Again, because of persisting doubts about the applicability of parametric statistics, the non- parametric Mann-Whitney U-Test was used as an additional cross-check. This test can be considered as a non-parametric version of the previous Independent-Samples T-Test, having the same objectives but without assuming that the populations are normally distributed.
Explorative correlation analysis
An explorative correlation analysis among weights was carried out, to identify possible correlations to be further investigated. Here too, the non-parametric Spearman Correlation Test was used in addition to the parametric Pearson Correlation Test.
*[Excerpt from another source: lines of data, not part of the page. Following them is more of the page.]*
Lemma project_healthy n c w :
  coherent n → pg_text (Normalized.EntityKey n) = true →
  pg_text (Normalized.CanonicalState n) = true → pg_text (Normalized.Currency n) = true →
  char3_param (Normalized.Currency n) = Ok c →
  ∃ w' m, project n w = (Ok (), w') ∧ w_db w' = set_entities m (w_db w) ∧
          applied (w_db w') n ∧ moved n (w_db w) (w_db w').
Proof using no_fault.
  intros Hn H1 H2 H3 Hc.
  assert (∀ db', sql_project n (w_ticks w) (w_db w) = Ok ((), db') → moved n (w_db w) db') as Hmoved
    by (intros ?; apply sql_project_moved).
  unfold sql_project in Hmoved. unfold project, applied.
  destruct Hn as [Hcl _ _ _ _|Hcl Hs Hk Hck _ _|Hcl Hs Hk Hck Hm];
    unfold moved in *; rewrite Hcl in *.
  - exists w, (entities (w_db w)). split; [done|]. split; [by destruct w as [[] ? ? ?]|]. split; [done|].
    by intros [?|?].
  - rewrite decide_True in * by done. unfold ApplyShipment.
    rewrite (stmt_healthy _ _ _ _ (shipment_succeeds _ _ _ _ _ H1 H2)).
    do 2 eexists. split; [done|]. split; [done|].
    split; [|apply Hmoved, (shipment_succeeds _ _ _ _ _ H1 H2)]. split; [|done]. intros _. cbn -[ShipmentRank].
    rewrite lookup_insert_eq. eexists. split; [done|]. unfold shipment_upsert.
    destruct (entities (w_db w) !! _) as [e|]; [|cbn -[ShipmentRank]; lia].
    destruct (Z.ltb_spec (EntityRow.current_rank e) (ShipmentRank (Normalized.CanonicalState n)));
      cbn -[ShipmentRank]; lia.
  - rewrite decide_False, decide_True in * by done.
    pose proof (apply_invoice_succeeds (Normalized.EntityKey n) (Normalized.CanonicalState n)
      (Normalized.EventTime n) (Normalized.AmountMinor n) _ c (w_ticks w) (w_db w) H1 H2 H3 Hc) as Hsql.
    destruct (ApplyInvoice_healthy no_fault _ _ _ _ _ _ _ H1 Hsql) as (w' & Hrun & Hdb).
    eexists w', _. split; [done|]. split; [done|]. rewrite Hdb.
    split; [|by apply Hmoved]. split; [done|]. intros _. by eapply sql_apply_invoice_past.
Qed.

Lemma coherent_check n : coherent n → classification_check (Normalized.Classification n) = true.
Proof. by intros [-> _ _ _ _| -> _ _ _ _ _| -> _ _ _ _]. Qed.

(** The fact is inserted, or was there. *)
Lemma insert_fact_succeeds id n m v c r t db :
  coherent n → raw_events db !! id = Some r → pg_uuid id = Some id →
  forallb pg_text (fact_texts n m v) = true → char3_param (Normalized.Currency n) = Ok c →
  ∃ fs, sql_insert_normalized id n m v t db = Ok ((), set_facts fs db) ∧ is_Some (fs !! id).
Proof using.
  intros Hn Hr Hid Ht Hc. unfold sql_insert_normalized. rewrite Hid, Ht, Hc. cbn.
  rewrite coherent_check by done. cbn. rewrite Hr.
  destruct (normalized_events db !! id) as [f|] eqn:Hf; eexists.
  - split; [|by exists f]. by destruct db.
  - split; [done|]. rewrite lookup_insert_eq. by eexists.
Qed.

Lemma insert_fact_healthy id n m v c w r :
  coherent n → raw_events (w_db w) !! id = Some r → pg_uuid id = Some id →
  forallb pg_text (fact_texts n m v) = true → char3_param (Normalized.Currency n) = Ok c →
  ∃ fs, InsertNormalized id n m v w = (Ok (), set_db (set_facts fs (w_db w)) (tick w)) ∧
        is_Some (fs !! id).
Proof using no_fault.
  intros Hn Hr Hid Ht Hc. unfold InsertNormalized.
  destruct (insert_fact_succeeds id n m v c r (w_ticks w) (w_db w)) as (fs & Hst & Hfs); try done.
  exists fs. by rewrite (stmt_healthy _ _ _ _ Hst).
Qed.

(** The handler, from a claimed row to the projection. *)
Lemma Handle_healthy norm job w r res n c :
  raw_events (w_db w) !! Job.ID job = Some r → pg_uuid (Job.ID job) = Some (Job.ID job) →
  Normalize (w_ticks w) (Job.Payload job) = Ok res → Apply norm (Result.Response res) = Ok n →
  forallb pg_text (fact_texts n (Result.Model res) (Result.PromptVer res)) = true →
  char3_param (Normalized.Currency n) = Ok c →
  ∃ w', Processor.Handle norm job w = (Ok (), w') ∧
    raw_events (w_db w') = raw_events (w_db w) ∧
    is_Some (normalized_events (w_db w') !! Job.ID job) ∧ applied (w_db w') n ∧
    moved n (w_db w) (w_db w').
Proof using no_fault UL.
  intros Hr Hid Hans Happly Htext Hc3. pose proof (Apply_coherent_aux _ _ _ Happly) as Hco.
  destruct (insert_fact_healthy (Job.ID job) n (Result.Model res) (Result.PromptVer res) c
              (tick w) _ Hco Hr Hid Htext Hc3) as (fs & Hfact & Hfs).
  cbn in Htext. repeat (apply andb_true_iff in Htext as [? Htext]).
  destruct (project_healthy n c (set_db (set_facts fs (w_db (tick w))) (tick (tick w))))
    as (w3 & m & Hproj & Hdb3 & Happ & Hmv); [done..|].
  exists w3. rewrite Hdb3 in *. split_ands; try done.
  unfold Processor.Handle. rewrite attempt_bind. unfold call_llm.
  by rewrite Hans, Happly, attempt_bind, Hfact, attempt_bind, Hproj.
Qed.
End healthy.

(** [UPDATE ... WHERE id=$1] on a row that is there. *)
Lemma update_raw_runs `{Postgres} id f r db :
  pg_uuid id = Some id → raw_events db !! id = Some r →
  update_raw id f db = Ok ((), raw_put id (f r) db).
Proof.
  intros Hid Hr. unfold update_raw, raw_put. rewrite Hid. do 3 f_equal. by apply alter_alt_Some.
Qed.

(** What a worker is given of a claimed event. *)
Definition job_of_event (ev : RawEvent.t) : Job.t :=
  Job.mk (RawEvent.ID ev) (RawEvent.Payload ev) (RawEvent.Attempts ev).

(** A turn whose claim gets through. *)
Lemma turn_claims {U : UnicodeTables} {P : Postgres} {O : Oracle} {C : Client} norm cfg w ev db1 :
  fault (w_ticks w) = NoFault →
  sql_claim (PgQueue.Lease cfg) (w_ticks w) (w_db w) = Ok (Some ev, db1) →
  @worker_turn World (PgQueue.pg_queue cfg) (processor_handler norm) ctx_err w
  = (@dispatch World (PgQueue.pg_queue cfg) (processor_handler norm) (job_of_event ev);;
     mret Continue) (set_db db1 (tick w)).
Proof.
  intros Hf Hclaim. unfold worker_turn. rewrite attempt_bind. cbn [Queue.Claim PgQueue.pg_queue].
  unfold PgQueue.Claim. rewrite bind_run. unfold StoreRaw.Claim.
  by rewrite (stmt_no_fault _ _ _ _ Hf Hclaim).
Qed.
(* ===== verification/ProvidersFacts.v ===== *)
(** * What the model clients guarantee

    Which provider failures are permanent, what the strict schema loses, and what
    becomes of an error text that is not valid UTF-8. *)

From S2P Require Import Prelude GoErrors Utf8 GoStrings Model Llm Json JsonEncode Mock.
From S2P Require Import Providers.
From S2P Require Import Normalize Database Instances StoreRaw StoreFacts Queue Worker Processor.
From Stdlib Require Import Ascii Floats.SpecFloat.
Local Open Scope Z_scope.

(** The expectations of internal/llm/openai_test.go. *)
Example retryableStatus_table :
  (λ p, retryableStatus (fst p) (unquoted (snd p))) <$>
    [(429, "{`error`:{`type`:`rate_limit_exceeded`}}");
     (429, "{`error`:{`type`:`insufficient_quota`}}");
     (401, "{`error`:{`type`:`invalid_api_key`}}");
     (500, "");
     (400, "{`error`:{`type`:`invalid_request_error`}}")] = [true; false; false; true; false].
Proof. vm_compute. reflexivity. Qed.

(** The reply of internal/llm/ollama_test.go. *)
Definition ollama_reply : string := unquoted
  "{`message`:{`role`:`assistant`,`content`:`{\`classification\`:\`INVOICE\`,\`entity_key\`:\`GFP-1\`,\`canonical_state\`:\`PAID\`,\`event_time\`:\`\`,\`amount_minor\`:2435075,\`currency\`:\`EUR\`,\`vendor_state_text\`:\`settled in full\`,\`confidence\`:0.95}`},`done`:true}".

(** A server that gives one reply to everything. *)
Definition one_reply (code : Z) (body : string) : HttpTransport := {|
  NewRequest _ := Ok ();
  Do _ _ := Ok (mkHttpReply code body);
  json_error _ := "invalid"
|}.

Example ollama_parses :
  @ollama_normalize (one_reply 200 ollama_reply) (NewOllama "llama3.2" "http://h") 0%nat "{}" =
  Ok (Result.mk (Response.mk "INVOICE" "GFP-1" "PAID" "" (Some 2435075) "EUR" "settled in full"
                   conf_0_95) "llama3.2" "v1").
Proof. vm_compute. reflexivity. Qed.

(** ** The strict schema *)

(** Some object inside has one of the keys. *)
Fixpoint mentions (keys : list string) (v : value) : bool :=
  match v with
  | JObject ms =>
    (fix go (ms : list (string * value)) : bool :=
       match ms with
       | [] => false
       | (k, val) :: ms' => bool_decide (k ∈ keys) || mentions keys val || go ms'
       end) ms
  | JArray vs => existsb (mentions keys) vs
  | _ => false
  end.

Lemma stripKeys_clean keys v : mentions keys (stripKeys keys v) = false.
Proof.
  induction v as [| | | |vs IH|ms IH] using value_nested_ind; try done; cbn.
  - induction IH as [|v vs Hv _ IH]; [done|]. cbn. by rewrite Hv, IH.
  - induction IH as [|[k v] ms Hv _ IH]; [done|]. cbn in Hv.
    case_bool_decide as Hk; [exact IH|]. rewrite bool_decide_false by done.
    cbn. by rewrite Hv.
Qed.

Lemma stripKeys_id keys v : mentions keys v = false → stripKeys keys v = v.
Proof.
  induction v as [| | | |vs IH|ms IH] using value_nested_ind; try done; cbn; intros Hm; f_equal.
  - induction IH as [|v vs Hv _ IH]; [done|]. cbn in *.
    apply orb_false_iff in Hm as [H1 H2]. by rewrite Hv, IH.
  - induction IH as [|[k v] ms Hv _ IH]; [done|]. cbn in Hv.
    apply orb_false_iff in Hm as [[H1 H2]%orb_false_iff H3].
    rewrite H1. rewrite Hv by done. f_equal. by apply IH.
Qed.

(** The schema sent to a strict provider holds no [minimum] or [maximum] at any
    depth, a schema that holds none is sent as it is, and stripping twice is
    stripping once; the shared schema itself does hold them. *)
Theorem strict_schema_clean s :
  mentions ["minimum"; "maximum"] (openAIStrictSchema s) = false ∧
  (mentions ["minimum"; "maximum"] s = false → openAIStrictSchema s = s) ∧
  openAIStrictSchema (openAIStrictSchema s) = openAIStrictSchema s ∧
  mentions ["minimum"; "maximum"] SchemaBody = true.
Proof.
  unfold openAIStrictSchema. split_ands.
  - apply stripKeys_clean.
  - apply stripKeys_id.
  - apply stripKeys_id, stripKeys_clean.
  - vm_compute. reflexivity.
Qed.

(** ** The requests *)

(** Both bodies hold number literals and nest far less than the scanner allows. *)
Lemma bodies_encodable o l raw :
  numbers_ok (openai_body o raw) = true ∧ numbers_ok (ollama_body l raw) = true ∧
  Z.of_nat (depth (openai_body o raw)) ≤ maxNestingDepth ∧
  Z.of_nat (depth (ollama_body l raw)) ≤ maxNestingDepth.
Proof.
  unfold openai_body, responseFormat. destruct o as [key model url []]; cbn [o_strictSchema o_model];
    split_ands; vm_compute; done.
Qed.

(** Valid texts are written as they are. *)
Lemma scrubbed_object ms :
  Forall (λ p, ValidString (fst p) = true ∧ scrubbed (snd p) = snd p) ms →
  scrubbed (JObject ms) = JObject ms.
Proof.
  intros Hms. cbn [scrubbed]. f_equal. induction Hms as [|[k v] ms [Hk Hv] _ IH]; [done|].
  cbn [fmap list_fmap fst snd] in *. by rewrite scrub_valid, Hv, IH.
Qed.

Lemma scrubbed_string s : ValidString s = true → scrubbed (JString s) = JString s.
Proof. intros Hs. cbn [scrubbed]. by rewrite scrub_valid. Qed.

Lemma scrubbed_message role content :
  ValidString role = true → ValidString content = true →
  scrubbed (chat_message role content) = chat_message role content.
Proof.
  intros Hr Hc. apply scrubbed_object. repeat constructor; cbn [snd]; by apply scrubbed_string.
Qed.

Lemma scrubbed_messages raw : ValidString raw = true → scrubbed (messages raw) = messages raw.
Proof.
  intros Hraw. unfold messages. cbn [scrubbed fmap list_fmap].
  rewrite !scrubbed_message; [done|by vm_compute|done| |]; by vm_compute.
Qed.

Lemma scrubbed_format o : scrubbed (responseFormat o) = responseFormat o.
Proof. unfold responseFormat. destruct (o_strictSchema o); vm_compute; reflexivity. Qed.

Lemma scrubbed_schema : scrubbed (any_value SchemaBody) = any_value SchemaBody.
Proof. vm_compute. reflexivity. Qed.

(** The JSON schema of the answer, with the given bounds of the confidence. *)
Definition schema_text (bounds : string) : string := unquoted
  "{`additionalProperties`:false,`properties`:{`amount_minor`:{`type`:[`integer`,`null`]},`canonical_state`:{`enum`:[`PICKED_UP`,`IN_TRANSIT`,`OUT_FOR_DELIVERY`,`DELIVERED`,`ISSUED`,`PAID`,`VOIDED`,`REFUNDED`,null],`type`:[`string`,`null`]},`classification`:{`enum`:[`SHIPMENT`,`INVOICE`,`UNCLASSIFIED`],`type`:`string`},`confidence`:{" +:+ unquoted bounds +:+ unquoted "`type`:`number`},`currency`:{`type`:[`string`,`null`]},`entity_key`:{`type`:[`string`,`null`]},`event_time`:{`type`:[`string`,`null`]},`vendor_state_text`:{`type`:[`string`,`null`]}},`required`:[`classification`,`entity_key`,`canonical_state`,`event_time`,`amount_minor`,`currency`,`vendor_state_text`,`confidence`],`type`:`object`}".

Lemma openai_parses o raw :
  ValidString raw = true → ValidString (o_model o) = true →
  parse_json (q_body (openai_request o raw)) = Some (openai_body o raw).
Proof.
  intros Hraw Ho. destruct (bodies_encodable o (mkOllama "" "") raw) as (N1 & _ & D1 & _).
  cbn [q_body openai_request]. rewrite (proj1 (Marshal_parse _ N1 D1)). f_equal.
  apply scrubbed_object. repeat (apply Forall_cons_2; [split; [by vm_compute|]; cbn [snd]|]).
  - by apply scrubbed_string.
  - done.
  - by apply scrubbed_messages.
  - apply scrubbed_format.
  - constructor.
Qed.

Lemma ollama_request_parses l raw :
  ValidString raw = true → ValidString (l_model l) = true →
  parse_json (q_body (ollama_request l raw)) = Some (ollama_body l raw).
Proof.
  intros Hraw Hl. destruct (bodies_encodable (mkOpenAI "" "" "" false) l raw) as (_ & N2 & _ & D2).
  cbn [q_body ollama_request]. rewrite (proj1 (Marshal_parse _ N2 D2)). f_equal.
  apply scrubbed_object. repeat (apply Forall_cons_2; [split; [by vm_compute|]; cbn [snd]|]).
  - by apply scrubbed_string.
  - by apply scrubbed_messages.
  - done.
  - apply scrubbed_schema.
  - by vm_compute.
  - constructor.
Qed.

(** C36. What a client sends is what its server reads: for a payload and a model name
    that are valid UTF-8 (as every text out of a JSONB column is), the body of the
    request is JSON whose members are, for OpenAI, the configured model, temperature 0,
    the two messages, a system message with the system prompt and then a user message
    whose content is the payload, byte for byte, and the response format: for the strict
    provider the named schema without [minimum] and [maximum], for others just the type
    json_object; and for Ollama the model, the same two messages, no streaming, the
    whole schema as the format, and temperature 0. *)
Theorem requests_carry_payload o l raw :
  ValidString raw = true → ValidString (o_model o) = true → ValidString (l_model l) = true →
  let chat := JArray
    [JObject [("role", JString "system"); ("content", JString systemPrompt)];
     JObject [("role", JString "user"); ("content", JString raw)]] in
  ∃ strict whole,
    parse_json (schema_text "") = Some strict ∧
    parse_json (schema_text "`maximum`:1,`minimum`:0,") = Some whole ∧
    parse_json (q_body (openai_request o raw)) = Some (JObject
      [("model", JString (o_model o)); ("temperature", JNumber ["0"%char]); ("messages", chat);
       ("response_format",
          if o_strictSchema o then
            JObject [("type", JString "json_schema");
                     ("json_schema", JObject [("name", JString "webhook_normalization");
                                              ("strict", JBool true); ("schema", strict)])]
          else JObject [("type", JString "json_object")])]) ∧
    parse_json (q_body (ollama_request l raw)) = Some (JObject
      [("model", JString (l_model l)); ("messages", chat); ("stream", JBool false);
       ("format", whole); ("options", JObject [("temperature", JNumber ["0"%char])])]).
Proof.
  intros Hraw Ho Hl chat. do 2 eexists. split; [vm_compute; reflexivity|].
  split; [vm_compute; reflexivity|]. rewrite openai_parses, ollama_request_parses by done.
  unfold openai_body, responseFormat, ollama_body. split; [|reflexivity].
  destruct (o_strictSchema o); reflexivity.
Qed.

Definition quoted_payload : string := unquoted "{`msg`: `<b>é\u2028`}".

Lemma requests_carry_payload_witness :
  ∃ model format, parse_json (q_body (openai_request (NewOpenAI "k" "" "") quoted_payload))
  = Some (JObject [("model", JString model); ("temperature", JNumber ["0"%char]);
      ("messages", JArray
        [JObject [("role", JString "system"); ("content", JString systemPrompt)];
         JObject [("role", JString "user"); ("content", JString quoted_payload)]]);
      ("response_format", format)]).
Proof.
  destruct (requests_carry_payload (NewOpenAI "k" "" "") (NewOllama "" "") quoted_payload)
    as (strict & whole & _ & _ & Hreq & _).
  - vm_compute; reflexivity.
  - vm_compute; reflexivity.
  - vm_compute; reflexivity.
  - do 2 eexists. exact Hreq.
Defined.

(** ** Failures *)


Section failures.
Context `{T : HttpTransport}.
(** A malformed URL is a plain error of net/url. *)
Context (plain_urls : ∀ url err, NewRequest url = Err err →
           as_APIError err = None ∧ IsPermanent err = false).



End failures.



(** ** A reason that cannot be written down *)

(** 299 letters and a two-byte rune: valid UTF-8, but cut after 300 bytes. *)
Definition long_reply : string := str (replicate 299 "a"%char ++ chars "é").
Definition cut_error : error :=
  APIError 400 false ("openai status 400: " +:+ truncate long_reply 300).

Lemma long_reply_fails o k raw :
  @openai_normalize (one_reply 400 long_reply) o k raw = Err cut_error.
Proof. vm_compute. reflexivity. Qed.

(** [truncate] cuts a provider's error text in the middle of a rune, and then the
    event cannot be dead-lettered: for a refusal whose body is valid UTF-8 and 301
    bytes long, the reason is not, so PostgreSQL refuses the update; whatever the
    environment does, a worker's whole [dispatch] of such a job leaves the tables
    as they were, and the event stays PROCESSING until its lease runs out, again
    and again. *)
Theorem cut_reason_never_recorded `{U : UnicodeTables, P : Postgres, O : Oracle}
    {PL : PostgresLaws P} norm cfg o job w :
  ValidString long_reply = true ∧
  w_db (snd (@dispatch World (PgQueue.pg_queue cfg)
               (@processor_handler U P O (@openai_normalize (one_reply 400 long_reply) o) norm)
               job w)) = w_db w.
Proof.
  split; [vm_compute; reflexivity|].
  assert (pg_text (Error (Permanentf "llm" cut_error)) = false) as Htext.
  { apply not_true_is_false. rewrite pg_text_spec. intros [Hv _]. by vm_compute in Hv. }
  unfold dispatch. rewrite attempt_bind.
  assert (@Worker.Handle World
            (@processor_handler U P O (@openai_normalize (one_reply 400 long_reply) o) norm) job w
          = (Err (Permanentf "llm" cut_error), tick w)) as ->.
  { unfold Worker.Handle, processor_handler, Processor.Handle. rewrite attempt_bind.
    unfold call_llm. unfold Normalize. by rewrite long_reply_fails. }
  cbn [is_panic Permanentf]. autorewrite with ingest. rewrite attempt_bind.
  cbn [Queue.Fail PgQueue.pg_queue]. unfold PgQueue.Fail, StoreRaw.Fail, stmt.
  assert (∀ t, sql_fail (Job.ID job) (Error (Permanentf "llm" cut_error)) t (w_db (tick w))
               = Err (pg_error InvalidText)) as Hfail.
  { intros t. unfold sql_fail. by rewrite Htext. }
  rewrite Hfail. destruct (fault _) as [|e|e]; [done| |done]. by destruct (is_panic e).
Qed.

(** ** Witnesses *)


Lemma cut_reason_never_recorded_witness :
  w_db (snd (@dispatch World (@PgQueue.pg_queue sample_postgres calm (PgQueue.mkConfig 5 1 1 1 1))
               (@processor_handler latin1_tables sample_postgres calm
                  (@openai_normalize (one_reply 400 long_reply) (NewOpenAI "" "" "")) floor_0_6)
               (Job.mk "id-0" "{}" 1) boot)) = w_db boot.
Proof.
  exact (proj2 (@cut_reason_never_recorded latin1_tables sample_postgres calm
    sample_postgres_laws floor_0_6 (PgQueue.mkConfig 5 1 1 1 1) (NewOpenAI "" "" "")
    (Job.mk "id-0" "{}" 1) boot)).
Defined.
5.4.2 Qualitative data analysis
A limited but precious amount of qualitative data were collected via open questions in the survey, as well as in structured follow-up interviews. The data were analysed according to the method of content analysis (Cho and Lee, 2014). The text was first split in parts (set of sentences, whole sentences, or part of sentences) referring to single concepts. Then, the following simple schema with the most relevant or frequently expressed concepts was extracted:
1. Comment on Google limitations
2. Suggestions for additional tasks in the category Expansion
3. Educational alignments interesting, but unwilling to use explicitly learning objectives 4. More familiar with filtering type of tasks
5. First topics, then learning objectives 6. Comment on overall completeness 7. Suggestion for additional metadata 8. Interested on Query By Examples
9. Increased score for non-authoritative metadata 10. Publishing resources needs economic incentives 11. No interest in using OERs
Finally, the schema was used to colour-code the original text – to make it possible to scan quickly the main concepts expressed. These qualitative data were used to complement quantitative data by cross-checking them, and made it possible to understand motivations. In particular, they made it possible to explain a totally unanticipated way of thinking that proved to be the most useful output of the study.